2002’de Montreal’deki Dünya İkili Şampiyonasında ortağı Nafiz Zorlu ile 15. olmuştu.”
***
Beni en çok etkileyen cenaze törenine olan olağanüstü katılımdı. Katıldığım cenaze törenlerinin en kalabalık olanlarından biri idi. Kabristanın önünde trafik kilitlenmişti. Tören salonu dolup taşmış, bir o kadar seveni dışarıda birikmişti.
İlginç olan, bu kalabalığın yüzde 90’a varan çoğunluğunu briç dünyasından katılan arkadaşlarının oluşturmasıydı. Din, dil, ırk mevhumları bir kenara bırakılmış, salt ‘insan’ olarak ‘Altın Büyük Usta’larına, Salvo’larına olan saygı ve sevgileri ile Antalya’dan, Mersin’den, Adana’dan, Ankara’dan, İstanbul’dan hatta İngiltere’den gelen yüzlerce kişi elele vererek ona karşı olan son görevlerini yerine getirmeye gelmişlerdi. Bu duygu birlikteliği, tören sırasında kelimelerle anlatılması güç olağanüstü bir ‘Sevgi Seli’ni oluşturmaktaydı.
Ablası Grasya Yalman, eşi Rejin Assael, kızı Vera Assael, eniştesi Ali Yalman, arkadaşı Serap Carfi, partneri Nafiz Zorlu ve tüm sevenlerinin en büyük tesellileri, kolay kolay herkese nasip olmayan bu “Sevgi Seli” olmalıdır diye düşünüyorum.
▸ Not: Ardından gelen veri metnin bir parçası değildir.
(** Proleptic Gregorian calendar: day count since 1970-01-01 to
    (year, month, day) and back. *)
Definition civil_of_days (z : Z) : Z * Z * Z :=
  let z' := z + 719468 in
  let era := z' / 146097 in
  let doe := z' - era * 146097 in
  let yoe := (doe - doe / 1460 + doe / 36524 - doe / 146096) / 365 in
  let doy := doe - (365 * yoe + yoe / 4 - yoe / 100) in
  let mp := (5 * doy + 2) / 153 in
  let d := doy - (153 * mp + 2) / 5 + 1 in
  let m := if mp <? 10 then mp + 3 else mp - 9 in
  let y := yoe + era * 400 in
  (if m <=? 2 then y + 1 else y, m, d).

Definition days_of_civil (y m d : Z) : Z :=
  let y' := if m <=? 2 then y - 1 else y in
  let era := y' / 400 in
  let yoe := y' - era * 400 in
  let doy := (153 * (if 2 <? m then m - 3 else m + 9) + 2) / 5 + d - 1 in
  let doe := yoe * 365 + yoe / 4 - yoe / 100 + doy in
  era * 146097 + doe - 719468.

(** Midnight of a calendar day, as [pd.to_datetime] gives for a date. *)
Definition midnight (day : Z) : Timestamp := day * ns_per_day.

Definition ymd (y m d : Z) : Timestamp := midnight (days_of_civil y m d).

(** The index list of line 193, which is also the order of [day_name]. *)
Definition weekday_names : list string :=
  ["Monday"; "Tuesday"; "Wednesday"; "Thursday"; "Friday"; "Saturday";
   "Sunday"]%string.

Definition month_names : list string :=
  ["January"; "February"; "March"; "April"; "May"; "June"; "July"; "August";
   "September"; "October"; "November"; "December"]%string.

(** 1970-01-01 was a Thursday. *)
Definition day_name (t : Timestamp) : string :=
  nth (Z.to_nat ((days_of t + 3) mod 7)) weekday_names EmptyString.

Definition month_of (t : Timestamp) : Z :=
  let '(_, m, _) := civil_of_days (days_of t) in m.

Definition month_name (t : Timestamp) : string :=
  nth (Z.to_nat (month_of t - 1)) month_names EmptyString.

(** ** Rows *)

(** A cell of the uploaded file, seen through the coercion that will be
    applied to it: it holds a value the parser accepts, text it rejects, or
    nothing. *)
Inductive RawCell (A : Type) : Type :=
| Parsed (a : A)
| Unparsable (s : string)
| Blank.

Arguments Parsed {A} a.
Arguments Unparsable {A} s.
Arguments Blank {A}.

Record RawRow : Type := mkRawRow {
  raw_date : RawCell Timestamp;
  raw_user_id : option string;
  raw_expense_type : option string;
  raw_vendor : option string;
  raw_amount : RawCell Q
}.

(** A row of [df] after lines 56-78.  [weekday] and [month] are the derived
    columns; the [week] column is written at line 77 and never read. *)
Record Row : Type := mkRow {
  date : option Timestamp;
  user_id : option string;
  expense_type : option string;
  vendor : option string;
  amount : option Q;
  weekday : option string;
  month : option string
}.

(** [errors="coerce"]: what does not parse becomes null. *)
Definition coerce {A : Type} (c : RawCell A) : option A :=
  match c with
  | Parsed a => Some a
  | Unparsable _ => None
  | Blank => None
  end.

Definition to_datetime : RawCell Timestamp -> option Timestamp := coerce.
Definition to_numeric : RawCell Q -> option Q := coerce.

(** Lines 56-67: the two coercions, row by row. *)
Definition coerce_row (r : RawRow) : Row :=
  {| date := to_datetime (raw_date r);
     user_id := raw_user_id r;
     expense_type := raw_expense_type r;
     vendor := raw_vendor r;
     amount := to_numeric (raw_amount r);
     weekday := None;
     month := None |}.

(** Order of [sort_values("date")]: ascending, nulls last. *)
Definition date_leb (a b : option Timestamp) : bool :=
  match a, b with
  | Some x, Some y => x <=? y
  | Some _, None => true
  | None, Some _ => false
  | None, None => true
  end.

Definition date_order (a b : Row) : Prop := date_leb (date a) (date b) = true.

Fixpoint insert_by_date (r : Row) (l : list Row) : list Row :=
  match l with
  | [] => [r]
  | h :: t =>
      if date_leb (date r) (date h) then r :: l else h :: insert_by_date r t
  end.

(** Line 73.  The order among rows of equal date is the one of the input
    here; pandas leaves it open. *)
Definition sort_values_date (df : list Row) : list Row :=
  fold_right insert_by_date [] df.
(** The address array the address route saves. *)
Lemma update_user_addresses_one_per_type (req : Request) l :
  one_per_type l →
  list_find (λ address, strict_eq (prop address "addressType")
                          (prop (body req) "addressType") = true) l = None →
  one_per_type
    match list_find (λ address, strict_eq (prop address "_id")
                                  (prop (body req) "_id") = true) l with
    | Some (i, existsAddress) => <[i := Object_assign existsAddress (body req)]> l
    | None => l ++ [body req]
    end.
Proof.
  intros Hl Hnone. apply list_find_None in Hnone. rewrite Forall_forall in Hnone.
  assert (Hfree : ∀ a, a ∈ l →
            strict_eq (prop a "addressType") (prop (body req) "addressType") = false).
  { intros a Ha. specialize (Hnone a Ha). by destruct (strict_eq _ _). }
  destruct (list_find _ l) as [[i x] |] eqn:E.
  - apply list_find_Some in E as (Hi & _ & _).
    apply (one_per_type_insert l i x _ Hl Hi).
    destruct (Object_assign_addressType x (body req)) as [-> | ->]; [by left |].
    by right.
  - by apply one_per_type_app.
Qed.
Definition create_task (s : system) : system :=
  {| sys_world := sys_world s; upload_lock := upload_lock s;
     promotions := promotions s ++ [Fresh] |}.

(** [async with upload_lock: if get_batch_size() >= BATCH_SIZE_BYTES:
    asyncio.create_task(upload_batch())].  [None]: the lock is held and
    the request would wait for it. *)
Definition gated_section (s : system) : option system :=
  if upload_lock s then None
  else
    let s1 := set_lock true s in
    let s2 :=
      if BATCH_SIZE_BYTES cfg <=? get_batch_size (sys_world s1)
      then create_task s1 else s1 in
    Some (set_lock false s2).

(** The writes of an accepted request: the recording, its row, the
    task's status.  The awaits of the file write are taken in one
    step.  The recording is keyed by [dest_name], the file written for
    a [plain_id]; for any other identifier the file the code opens (or
    fails to open) is not the one keyed here, and the statements on
    which that bears are made for plain identifiers. *)
Definition record_submission (id transcript : string) (audio : bytes)
    (now : string) (w : world) : world :=
  let w1 := set_scratch (<[dest_name id := audio]> (scratch w)) w in
  let w2 :=
    insert_recording
      {| rec_task_id := id; rec_filename := dest_name id;
         rec_transcript := transcript; rec_created_at := now |} w1 in
  set_tasks (mark_recorded id (tasks w2)) w2.

(** The request, from its content-type check to its response. *)
Definition submit (content_type id transcript : string) (audio : bytes)
    (now : string) (s : system) : option (system * response) :=
  if negb (existsb (String.eqb content_type) ALLOWED)
  then Some (s, BadRequest)
  else
    let s1 := set_world (record_submission id transcript audio now (sys_world s)) s in
    let batch_bytes := get_batch_size (sys_world s1) in
    if BATCH_SIZE_BYTES cfg <=? batch_bytes
    then s2 ← gated_section s1; Some (s2, Accepted id batch_bytes)
    else Some (s1, Accepted id batch_bytes).

(** *** The event loop *)

Definition set_promotion (j : nat) (t : task_state) (w : world) (s : system)
    : system :=
  {| sys_world := w; upload_lock := upload_lock s;
     promotions := <[j := t]> (promotions s) |}.

(** One step; [None] when the event cannot happen in that state. *)
Definition step (s : system) (e : event) : option system :=
  match e with
  | Submit content_type id transcript audio now =>
      fst <$> submit content_type id transcript audio now s
  | Start j timestamp now =>
      match promotions s !! j with
      | Some Fresh =>
          let '(w, t) := upload_batch_start timestamp now (sys_world s) in
          Some (set_promotion j t w s)
      | _ => None
      end
  | Deliver j answer now =>
      match promotions s !! j with
      | Some (Awaiting susp) =>
          let '(w, t) := upload_batch_resume susp answer now (sys_world s) in
          Some (set_promotion j t w s)
      | _ => None
      end
  end.

Fixpoint run (s : system) (events : list event) : option system :=
  match events with
  | [] => Some s
  | e :: rest => s1 ← step s e; run s1 rest
  end.



(** A promotion is in flight from its creation to its end. *)
Definition in_flight (t : task_state) : bool :=
  match t with
  | Fresh | Awaiting _ => true
  | Finished _ | Crashed _ => false
  end.

Definition promotions_in_flight (s : system) : nat :=
  length (List.filter in_flight (promotions s)).

End Pipeline.

(** The process at start: [TEMP_DIR] exists (and may hold files), the
    lock is free, no task has been created. *)
Definition boot (w : world) : system :=
  {| sys_world := w; upload_lock := false; promotions := [] |}.


(** ** Sample inputs, for the worked instances below *)

Module Sample.

Definition bs (s : string) : bytes := list_byte_of_string s.

(** Small limits, so that a few bytes cross them. *)
Definition small : settings :=
  {| BATCH_SIZE_BYTES := 4; CHUNK_SIZE_BYTES := 20 |}.

(** A stand-in container: names and contents, one after the other. *)
Definition container (entries : list (string * bytes)) : bytes :=
  concat ((fun e : string * bytes => bs e.1 ++ e.2) <$> entries)%list.


Definition store : list recording_row :=
  [ {| rec_task_id := "a"; rec_filename := "a.wav";
       rec_transcript := "alif ba"; rec_created_at := "t0" |} ].

(** [b.wav], [a.wav] and [c.wav] in the scratch directory; the store
    knows the transcript of [a] only. *)
Definition dir : world :=
  {| scratch := <["b.wav" := bs "BB"]> (<["a.wav" := bs "A"]> (<["c.wav" := bs "CCC"]> ∅));
     tmp := ∅; recordings := store; tasks := []; batches := []; sent := [] |}.

Definition always (i : nat) : option Z := Some (100 + Z.of_nat i).

Definition fails_at (k i : nat) : option Z :=
  if (i =? k)%nat then None else Some (100 + Z.of_nat i).

(** The world a run of [upload_batch] leaves. *)
Definition left_by (r : result (world * ending)) : world :=
  match r with
  | Ok (w, _) => w
  | Raise _ => dir
  end.

(** The state a run of the event loop reaches from [boot dir]. *)
Definition reached (r : option system) : system := default (boot dir) r.

(** A request that crosses the small threshold, the start of the
    promotion it triggers, and the failure of its first transfer. *)
Definition request_d : event := Submit "audio/wav" "d" "dal" (bs "D") "t1".
Definition request_e : event := Submit "audio/wav" "e" "ha" (bs "E") "t3".
Definition start_0 : event := Start 0 "T" "t2".
Definition failure_0 : event := Deliver 0 None "t4".

End Sample.

(** ** Sizes of the parts *)

(** The sizes of the parts of [r] bytes cut at [c]: full parts, then the
    rest if there is one. *)
Definition part_sizes (c r : nat) : list nat :=
  replicate (r / c) c ++ (if (r mod c =? 0)%nat then [] else [(r mod c)%nat]).

(** ** The calls on the channel *)

(** The call the loop of [upload_batch] makes for part [i], whose file
    holds [data], when the first call returned [first_id]. *)
Definition call_for (loc : locals) (first_id : option Z) (i : nat)
    (part : string) (data : bytes) : send_call :=
  {| sc_filename := part;
     sc_document := data;
     sc_caption := make_caption loc i part (length data);
     reply_to_message_id := if (1 <? i)%nat then first_id else None |}.
(** X22.  A business can read back the order it has just created: with an
    existing account, the identifier answered by the create gives, on GET
    /:orderId by that business, a 200 with the very order the create
    answered with, which carries the submitted details. *)
Theorem create_then_get (clock : nat → Z) (w : World) (userId : ObjectId)
    (role : string) (d : Order.details) :
  is_Some (users w !! userId) →
  let out := finish (create clock userId d) w in
  ∃ orderId o,
    body out.1 = OrderBody orderId o
    ∧ Order.info o = d
    ∧ finish (getOrder {| caller_id := userId; caller_role := role |} orderId) out.2
      = ({| code := 200; message := ""; body := OrderBody orderId o |}, out.2).
Proof.
  intros [u Hu]. cbv zeta. rewrite create_run. cbv zeta. simpl.
  eexists _, _. split; [reflexivity|]. split; [reflexivity|].
  rewrite getOrder_run. simpl. rewrite lookup_insert_eq. simpl. rewrite Hu.
  unfold canView. simpl. rewrite bool_decide_eq_true_2 by reflexivity. reflexivity.
Qed.

(** Business 9 of the depot creates a parcel order and reads it back. *)
Lemma create_then_get_witness :
  ∃ orderId o,
    body (finish (create wall 9%N parcel) depot).1 = OrderBody orderId o
    ∧ Order.info o = parcel
    ∧ finish (getOrder {| caller_id := 9%N; caller_role := "business" |} orderId)
        (finish (create wall 9%N parcel) depot).2
      = ({| code := 200; message := ""; body := OrderBody orderId o |},
         (finish (create wall 9%N parcel) depot).2).
Proof.
  apply (create_then_get wall depot 9%N "business" parcel).
  vm_compute. eauto.
Defined.

(** ** Counts that follow the toggles *)

Section CountingMaps.

Context {V : Type} (P : V → Prop) `{∀ v, Decision (P v)}.

Lemma count_map_insert_fresh (m : gmap ObjectId V) k v :
  m !! k = None →
  length (filter (λ p, P p.2) (map_to_list (<[k := v]> m)))
  = (if decide (P v) then 1 else 0) + length (filter (λ p, P p.2) (map_to_list m)).
Proof.
  intros Hk.
  rewrite (Permutation_length
             (filter_Permutation _ _ _ (map_to_list_insert m k v Hk))).
  rewrite filter_cons. simpl. destruct (decide (P v)); reflexivity.
Qed.

Lemma count_map_insert_existing (m : gmap ObjectId V) k old v :
  m !! k = Some old →
  length (filter (λ p, P p.2) (map_to_list (<[k := v]> m)))
    + (if decide (P old) then 1 else 0)
  = length (filter (λ p, P p.2) (map_to_list m)) + (if decide (P v) then 1 else 0).
Proof.
  intros Hk.
  rewrite <- (insert_delete_eq m k v).
  rewrite <- (insert_delete_id m k old Hk) at 2.
  rewrite !count_map_insert_fresh by apply lookup_delete_eq. lia.
Qed.

End CountingMaps.

(** X23.  The admin's count of riders online follows the toggle: a
    successful toggle-online raises the count by one when the rider was
    offline and lowers it by one when the rider was online. *)
Theorem toggleOnline_moves_activeRiders (userId : ObjectId) (w : World)
    (l : RiderLocation.t) :
  locations w !! userId = Some l →
  users_activeRiders (adminStats (toggleOnline userId w).2)
    + (if RiderLocation.isOnline l then 1 else 0)
  = users_activeRiders (adminStats w)
    + (if RiderLocation.isOnline l then 0 else 1).
Proof.
  intros Hl. rewrite (toggleOnline_found userId w l Hl). simpl.
  pose proof (count_map_insert_existing (λ x, RiderLocation.isOnline x = true)
                (locations w) userId l (flip_isOnline l) Hl) as Hc.
  simpl in Hc. destruct (RiderLocation.isOnline l); simpl in Hc; exact Hc.
Qed.

(** Rider 1 of the depot, offline, goes online. *)
Lemma toggleOnline_moves_activeRiders_witness :
  users_activeRiders (adminStats depot) = 0
  ∧ users_activeRiders (adminStats (toggleOnline 1%N depot).2) = 1.
Proof.
  assert (H0 : users_activeRiders (adminStats depot) = 0) by (vm_compute; reflexivity).
  split; [exact H0|].
  destruct (locations depot !! 1%N) as [l|] eqn:Hl; [|vm_compute in Hl; discriminate].
  assert (Hoff : RiderLocation.isOnline l = false)
    by (vm_compute in Hl; injection Hl as <-; reflexivity).
  pose proof (toggleOnline_moves_activeRiders 1%N depot l Hl) as Hmove.
  rewrite Hoff, H0 in Hmove. lia.
Defined.

(** X24.  Blocking or unblocking a user changes no count of the admin
    dashboard: users are counted by role and riders online by their location
    record, so a blocked rider is still counted as a rider, and as online if
    their record says so. *)
Theorem toggleStatus_keeps_adminStats (userId : ObjectId) (w : World) :
  adminStats (toggleStatus userId w).2 = adminStats w.
Proof.
  destruct (users w !! userId) as [u|] eqn:Hu.
  - rewrite (toggleStatus_found userId w u Hu). simpl.
    assert (Hrole : ∀ (P : string → Prop) `{∀ s, Decision (P s)},
              count_users (λ x, P (User.role x))
                (set_users (insert userId (flip_isActive u)) w)
              = count_users (λ x, P (User.role x)) w).
    { intros P HP. unfold count_users. simpl.
      pose proof (count_map_insert_existing (λ x, P (User.role x))
                    (users w) userId u (flip_isActive u) Hu) as Hc.
      simpl in Hc. destruct (decide (P (User.role u))); lia. }
    unfold adminStats. f_equal.
    + exact (Hrole (λ _, True) (λ _, True_dec)).
    + exact (Hrole (λ s, s = "business") _).
    + exact (Hrole (λ s, s = "rider") _).
  - rewrite (toggleStatus_missing userId w Hu). reflexivity.
Qed.
Lemma one_task_total resources by_type requirements task st :
  0 <= get requirements (Task.id task) ->
  Specialization.total_allocated
    (snd (Specialization.one_task resources by_type requirements task st))
  <= Specialization.total_allocated st + get requirements (Task.id task).
Proof.
  intros Hneed. unfold Specialization.one_task.
  destruct (first_pass_total task (Specialization.suitable_types_of task)
              (Specialization.resources_to_try_of resources by_type
                 (Specialization.suitable_types_of task))
              (get requirements (Task.id task)) st Hneed) as [H1 H2].
  destruct (Specialization.first_pass _ _ _ _ _) as [need1 st1].
  simpl in H1, H2.
  destruct (Qltb 0 need1); [|simpl; lra].
  destruct (second_pass_total task
              (Specialization.resources_to_try_of resources by_type
                 (Specialization.suitable_types_of task))
              resources need1 st1 H1) as [H3 H4].
  lra.
Qed.

Lemma specialization_run_total resources by_type requirements tasks :
  (forall t, In t tasks -> 0 <= get requirements (Task.id t)) ->
  forall st,
    Specialization.total_allocated
      (Specialization.run resources by_type requirements tasks st)
    <= Specialization.total_allocated st
       + Qsum (map (fun t => get requirements (Task.id t)) tasks).
Proof.
  induction tasks as [|t ts IH]; intros Hpos st; simpl.
  - unfold Qsum. simpl. lra.
  - rewrite Qsum_cons.
    eapply Qle_trans; [apply IH; intros t' Ht'; apply Hpos; right; exact Ht'|].
    pose proof (one_task_total resources by_type requirements t st
                  (Hpos t (or_introl eq_refl))).
    lra.
Qed.


(** ** Strategy 4 *)

Lemma overload_available_incl ideal resources st :
  incl (Overload.available_resources ideal resources st) resources.
Proof.
  unfold Overload.available_resources.
  destruct (Overload.under_cap ideal resources st) eqn:E.
  - apply incl_filter.
  - rewrite <- E. apply incl_filter.
Qed.

Lemma Qsum_hours_snoc allocs a :
  Qsum (map hours (allocs ++ [a])) = Qsum (map hours allocs) + hours a.
Proof. rewrite List.map_app. apply Qsum_snoc. Qed.






(** ** Strategy 5 *)

Lemma greedy_body_invariant resources task need st need' st' :
  List.NoDup (map Resource.id resources) ->
  Greedy.body resources task need st = Some (need', st') ->
  capacity_invariant resources (Greedy.resource_hours st) (Greedy.allocs st) ->
  0 <= need ->
  capacity_invariant resources (Greedy.resource_hours st') (Greedy.allocs st')
  /\ 0 <= need'
  /\ Greedy.total_allocated st' + need' == Greedy.total_allocated st + need.
Proof.
  intros Hnd Hbody Hinv Hneed. unfold Greedy.body in Hbody.
  destruct (Greedy.available_resources resources st) as [|r l] eqn:E;
    [discriminate|].
  set (best := max_by _ r l) in Hbody.
  assert (Hbest : In best resources).
  { apply (incl_filter
             (fun r => Qltb 0.1 (get (Greedy.resource_hours st) (Resource.id r)))
             resources).
    fold (Greedy.available_resources resources st). rewrite E.
    apply max_by_In. }
  set (h := Qmin need _) in Hbody.
  assert (Hh1 : h <= need) by apply Q.le_min_l.
  assert (Hh2 : h <= get (Greedy.resource_hours st) (Resource.id best))
    by apply Q.le_min_r.
  destruct (Qltb 0.1 h); injection Hbody as <- <-.
  - split; [|split].
    + simpl. apply capacity_invariant_commit; assumption.
    + lra.
    + simpl. lra.
  - split; [exact Hinv|split; [exact Hneed|reflexivity]].
Qed.

Lemma greedy_while_invariant resources task :
  List.NoDup (map Resource.id resources) ->
  forall fuel need st st',
    Greedy.while fuel resources task need st = Some st' ->
    capacity_invariant resources (Greedy.resource_hours st) (Greedy.allocs st) ->
    0 <= need ->
    capacity_invariant resources (Greedy.resource_hours st') (Greedy.allocs st')
    /\ Greedy.total_allocated st' <= Greedy.total_allocated st + need.
Proof.
  intros Hnd. induction fuel as [|fuel IH]; intros need st st' Hw Hinv Hneed;
    [discriminate|].
  simpl in Hw.
  destruct (Qltb 0 need);
    [|injection Hw as <-; split; [exact Hinv|lra]].
  destruct (Greedy.body resources task need st) as [[need1 st1]|] eqn:E;
    [|injection Hw as <-; split; [exact Hinv|lra]].
  destruct (greedy_body_invariant _ _ _ _ _ _ Hnd E Hinv Hneed)
    as (Hinv1 & Hneed1 & Htot).
  destruct (IH need1 st1 st' Hw Hinv1 Hneed1) as [Hinv' Htot'].
  split; [exact Hinv'|lra].
Qed.
Lemma corpus_texts_app (fs : filesystem) (ps qs : list string) ts1 ts2 :
  corpus_texts fs ps = inr ts1 ->
  corpus_texts fs qs = inr ts2 ->
  corpus_texts fs (ps ++ qs) = inr (ts1 ++ ts2).
Proof.
  revert ts1; induction ps as [|p ps IH]; intros ts1 H1 H2; simpl in *.
  - injection H1 as <-. exact H2.
  - destruct (read_all fs (if is_dir fs p then glob_txt fs p else [p]))
      as [e|texts]; [discriminate|].
    destruct (corpus_texts fs ps) as [e|rest]; [discriminate|].
    injection H1 as <-. rewrite (IH rest eq_refl H2).
    rewrite app_assoc. reflexivity.
Qed.

Lemma corpus_texts_plain (fs : filesystem) (ps : list string) ts p :
  corpus_texts fs ps = inr ts ->
  In p ps -> is_dir fs p = false -> ts <> [].
Proof.
  revert ts; induction ps as [|q ps IH]; intros ts H Hin Hp; [destruct Hin|].
  simpl in H.
  destruct (read_all fs (if is_dir fs q then glob_txt fs q else [q]))
    as [e|texts] eqn:Er; [discriminate|].
  destruct (corpus_texts fs ps) as [e|rest]; [discriminate|].
  injection H as <-.
  destruct Hin as [->|Hin].
  - rewrite Hp in Er. simpl in Er.
    destruct (read_text fs p); [discriminate|].
    injection Er as <-. discriminate.
  - specialize (IH rest eq_refl Hin Hp).
    destruct texts; [exact IH | discriminate].
Qed.

(** X18. Loading two lists of paths in one call gives the two corpora
    joined by one line break, provided each list names at least one plain
    file (so that each contributes a text). *)
Theorem load_corpus_app (fs : filesystem) (ps qs : list string)
    (c1 c2 : string) (p q : string) :
  load_corpus fs ps = inr c1 ->
  load_corpus fs qs = inr c2 ->
  In p ps -> is_dir fs p = false ->
  In q qs -> is_dir fs q = false ->
  load_corpus fs (ps ++ qs) = inr (c1 ++ newline ++ c2)%string.
Proof.
  unfold load_corpus. intros H1 H2 Hp Hpd Hq Hqd.
  destruct (corpus_texts fs ps) as [e|ts1] eqn:E1; [discriminate|].
  destruct (corpus_texts fs qs) as [e|ts2] eqn:E2; [discriminate|].
  injection H1 as <-. injection H2 as <-.
  rewrite (corpus_texts_app fs ps qs ts1 ts2 E1 E2).
  rewrite join_app; [reflexivity | |].
  - exact (corpus_texts_plain fs ps ts1 p E1 Hp Hpd).
  - exact (corpus_texts_plain fs qs ts2 q E2 Hq Hqd).
Qed.

(** X18 on the two files of the small file system. *)
Lemma load_corpus_app_witness :
  load_corpus small_fs (["novels/a.txt"] ++ ["novels/b.txt"])
    = inr ("私 は 猫 だ 。" ++ newline ++ "猫 は 可愛い 。")%string.
Proof.
  apply (load_corpus_app small_fs ["novels/a.txt"] ["novels/b.txt"]
           "私 は 猫 だ 。" "猫 は 可愛い 。" "novels/a.txt" "novels/b.txt").
  - reflexivity.
  - reflexivity.
  - left; reflexivity.
  - reflexivity.
  - left; reflexivity.
  - reflexivity.
Defined.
Yazımı Salvo için facebook’te açılan sayfaya yazdığım cümlelerle bitirmek istiyorum.
Ölüm bizi sevdiklerimizden ayıramaz… Aksine onları içimizde ölümsüzleştirir yüreklerimizde yaşatırız… Salvo’nun bedenini toprağa vermiş olabiliriz. Ama onu sevenlerin yüreklerinde binlerce Salvo yaşayacak!